Task to complete :: From the line with "path_exists : string → bool;" through the line with "(** [Path.glob(pattern)], [None]", repeat the entries verbatim, both end lines included, and add nothing.

Collected data entries:
....................

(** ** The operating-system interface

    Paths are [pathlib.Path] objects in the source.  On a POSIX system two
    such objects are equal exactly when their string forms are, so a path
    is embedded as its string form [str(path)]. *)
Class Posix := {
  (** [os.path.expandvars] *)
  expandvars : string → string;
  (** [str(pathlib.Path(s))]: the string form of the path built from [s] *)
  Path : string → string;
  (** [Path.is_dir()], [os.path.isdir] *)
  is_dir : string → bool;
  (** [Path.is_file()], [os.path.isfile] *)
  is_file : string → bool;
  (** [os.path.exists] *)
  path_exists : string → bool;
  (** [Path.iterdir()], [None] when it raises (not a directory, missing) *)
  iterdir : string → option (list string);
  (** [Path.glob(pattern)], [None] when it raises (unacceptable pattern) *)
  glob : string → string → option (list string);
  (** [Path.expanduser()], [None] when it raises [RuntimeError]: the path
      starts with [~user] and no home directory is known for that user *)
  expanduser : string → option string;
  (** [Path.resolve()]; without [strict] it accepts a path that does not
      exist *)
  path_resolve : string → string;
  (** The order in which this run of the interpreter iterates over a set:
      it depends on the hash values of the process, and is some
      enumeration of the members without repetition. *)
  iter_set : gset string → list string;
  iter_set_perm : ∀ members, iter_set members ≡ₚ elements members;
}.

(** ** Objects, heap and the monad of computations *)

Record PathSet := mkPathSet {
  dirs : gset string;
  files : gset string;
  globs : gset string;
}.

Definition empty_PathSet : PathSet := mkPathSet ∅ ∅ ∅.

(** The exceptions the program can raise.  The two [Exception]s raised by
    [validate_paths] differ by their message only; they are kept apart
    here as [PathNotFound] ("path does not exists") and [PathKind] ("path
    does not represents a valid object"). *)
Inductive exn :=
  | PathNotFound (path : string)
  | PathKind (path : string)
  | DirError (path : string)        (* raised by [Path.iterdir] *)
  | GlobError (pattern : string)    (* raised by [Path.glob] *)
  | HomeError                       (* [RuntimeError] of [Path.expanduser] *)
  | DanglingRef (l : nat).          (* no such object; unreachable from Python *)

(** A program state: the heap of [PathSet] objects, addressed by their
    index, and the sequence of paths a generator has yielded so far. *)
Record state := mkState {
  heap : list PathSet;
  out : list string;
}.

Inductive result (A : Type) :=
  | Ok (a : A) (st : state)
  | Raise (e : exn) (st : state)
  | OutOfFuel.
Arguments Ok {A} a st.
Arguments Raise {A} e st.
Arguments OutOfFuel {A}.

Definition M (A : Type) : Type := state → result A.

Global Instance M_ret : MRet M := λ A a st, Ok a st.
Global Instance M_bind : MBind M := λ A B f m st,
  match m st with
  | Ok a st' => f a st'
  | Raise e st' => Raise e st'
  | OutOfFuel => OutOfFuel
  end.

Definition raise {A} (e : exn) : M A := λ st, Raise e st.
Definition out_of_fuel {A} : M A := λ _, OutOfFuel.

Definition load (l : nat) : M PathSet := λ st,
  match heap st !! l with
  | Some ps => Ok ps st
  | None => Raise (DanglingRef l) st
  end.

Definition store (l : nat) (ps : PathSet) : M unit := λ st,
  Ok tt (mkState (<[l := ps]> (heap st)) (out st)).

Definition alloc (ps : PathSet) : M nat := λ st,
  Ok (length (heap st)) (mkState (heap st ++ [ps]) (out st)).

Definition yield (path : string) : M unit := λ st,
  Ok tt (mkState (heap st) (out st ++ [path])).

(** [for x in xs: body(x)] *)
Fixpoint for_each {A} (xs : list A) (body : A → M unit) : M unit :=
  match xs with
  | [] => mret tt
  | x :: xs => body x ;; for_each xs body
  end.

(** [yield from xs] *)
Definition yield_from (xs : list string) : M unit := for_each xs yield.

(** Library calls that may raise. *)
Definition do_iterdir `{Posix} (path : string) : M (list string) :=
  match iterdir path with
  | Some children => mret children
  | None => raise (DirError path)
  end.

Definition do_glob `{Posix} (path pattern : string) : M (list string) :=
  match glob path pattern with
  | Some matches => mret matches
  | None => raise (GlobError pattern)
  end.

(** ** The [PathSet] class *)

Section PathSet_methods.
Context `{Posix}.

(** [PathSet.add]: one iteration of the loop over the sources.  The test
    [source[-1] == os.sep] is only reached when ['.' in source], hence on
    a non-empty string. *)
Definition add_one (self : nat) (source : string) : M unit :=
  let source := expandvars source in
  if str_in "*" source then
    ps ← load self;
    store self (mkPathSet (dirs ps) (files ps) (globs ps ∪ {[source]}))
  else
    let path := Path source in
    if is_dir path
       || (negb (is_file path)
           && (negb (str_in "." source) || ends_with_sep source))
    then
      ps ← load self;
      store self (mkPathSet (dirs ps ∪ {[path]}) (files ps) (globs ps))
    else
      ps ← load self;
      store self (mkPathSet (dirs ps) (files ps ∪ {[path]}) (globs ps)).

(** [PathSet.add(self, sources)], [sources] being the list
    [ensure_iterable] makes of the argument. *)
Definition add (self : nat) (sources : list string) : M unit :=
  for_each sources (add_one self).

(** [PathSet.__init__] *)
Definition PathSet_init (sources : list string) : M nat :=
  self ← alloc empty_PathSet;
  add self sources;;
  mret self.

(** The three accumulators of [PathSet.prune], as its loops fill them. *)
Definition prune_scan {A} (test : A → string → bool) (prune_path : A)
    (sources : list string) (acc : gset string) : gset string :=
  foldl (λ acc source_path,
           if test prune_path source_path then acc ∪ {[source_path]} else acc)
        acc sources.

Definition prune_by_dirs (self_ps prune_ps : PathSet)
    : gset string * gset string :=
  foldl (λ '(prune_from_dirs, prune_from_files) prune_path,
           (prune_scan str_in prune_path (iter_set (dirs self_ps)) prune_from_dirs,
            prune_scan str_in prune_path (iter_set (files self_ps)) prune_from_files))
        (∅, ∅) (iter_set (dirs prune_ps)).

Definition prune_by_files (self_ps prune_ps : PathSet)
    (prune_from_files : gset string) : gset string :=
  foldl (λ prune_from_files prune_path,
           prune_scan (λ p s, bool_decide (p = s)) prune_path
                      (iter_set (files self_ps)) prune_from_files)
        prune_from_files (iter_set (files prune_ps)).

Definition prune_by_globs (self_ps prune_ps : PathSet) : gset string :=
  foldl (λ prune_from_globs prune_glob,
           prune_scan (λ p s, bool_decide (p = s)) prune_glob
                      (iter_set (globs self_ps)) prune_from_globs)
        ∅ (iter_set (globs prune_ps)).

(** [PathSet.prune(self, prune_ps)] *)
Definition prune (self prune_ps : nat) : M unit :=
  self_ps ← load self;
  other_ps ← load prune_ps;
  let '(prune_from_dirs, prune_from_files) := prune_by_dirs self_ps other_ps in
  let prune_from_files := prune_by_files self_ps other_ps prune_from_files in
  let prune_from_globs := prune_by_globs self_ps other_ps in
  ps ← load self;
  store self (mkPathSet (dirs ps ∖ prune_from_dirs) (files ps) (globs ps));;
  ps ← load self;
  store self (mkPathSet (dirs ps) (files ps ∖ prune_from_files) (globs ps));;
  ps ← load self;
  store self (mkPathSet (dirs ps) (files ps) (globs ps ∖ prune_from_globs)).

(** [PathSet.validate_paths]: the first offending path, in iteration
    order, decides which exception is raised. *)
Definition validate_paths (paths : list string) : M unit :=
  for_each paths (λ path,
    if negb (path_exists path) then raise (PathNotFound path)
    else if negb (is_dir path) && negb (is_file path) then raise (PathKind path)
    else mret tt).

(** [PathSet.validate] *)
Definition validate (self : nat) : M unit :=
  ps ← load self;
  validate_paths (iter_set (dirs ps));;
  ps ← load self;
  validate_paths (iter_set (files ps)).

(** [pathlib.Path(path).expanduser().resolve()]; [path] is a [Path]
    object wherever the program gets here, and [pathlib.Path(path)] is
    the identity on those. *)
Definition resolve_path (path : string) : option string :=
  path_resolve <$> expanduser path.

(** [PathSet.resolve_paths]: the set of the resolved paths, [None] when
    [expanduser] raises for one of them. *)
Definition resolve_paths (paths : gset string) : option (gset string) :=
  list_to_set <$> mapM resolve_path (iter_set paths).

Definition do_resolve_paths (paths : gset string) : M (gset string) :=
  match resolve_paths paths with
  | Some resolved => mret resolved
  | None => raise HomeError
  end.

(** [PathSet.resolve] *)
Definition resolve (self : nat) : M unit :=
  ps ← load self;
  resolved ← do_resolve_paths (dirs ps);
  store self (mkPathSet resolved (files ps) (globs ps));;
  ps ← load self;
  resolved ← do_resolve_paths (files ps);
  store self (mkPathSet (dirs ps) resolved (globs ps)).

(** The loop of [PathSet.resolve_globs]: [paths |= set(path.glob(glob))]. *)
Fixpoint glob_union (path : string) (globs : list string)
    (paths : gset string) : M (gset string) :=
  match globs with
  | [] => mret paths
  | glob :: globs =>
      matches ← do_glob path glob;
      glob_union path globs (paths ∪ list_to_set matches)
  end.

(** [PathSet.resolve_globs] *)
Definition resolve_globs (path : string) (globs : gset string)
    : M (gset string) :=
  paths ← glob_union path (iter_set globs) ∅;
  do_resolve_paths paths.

....................

Finished task ::
  path_exists : string → bool;
  (** [Path.iterdir()], [None] when it raises (not a directory, missing) *)
  iterdir : string → option (list string);
  (** [Path.glob(pattern)], [None] when it raises (unacceptable pattern) *)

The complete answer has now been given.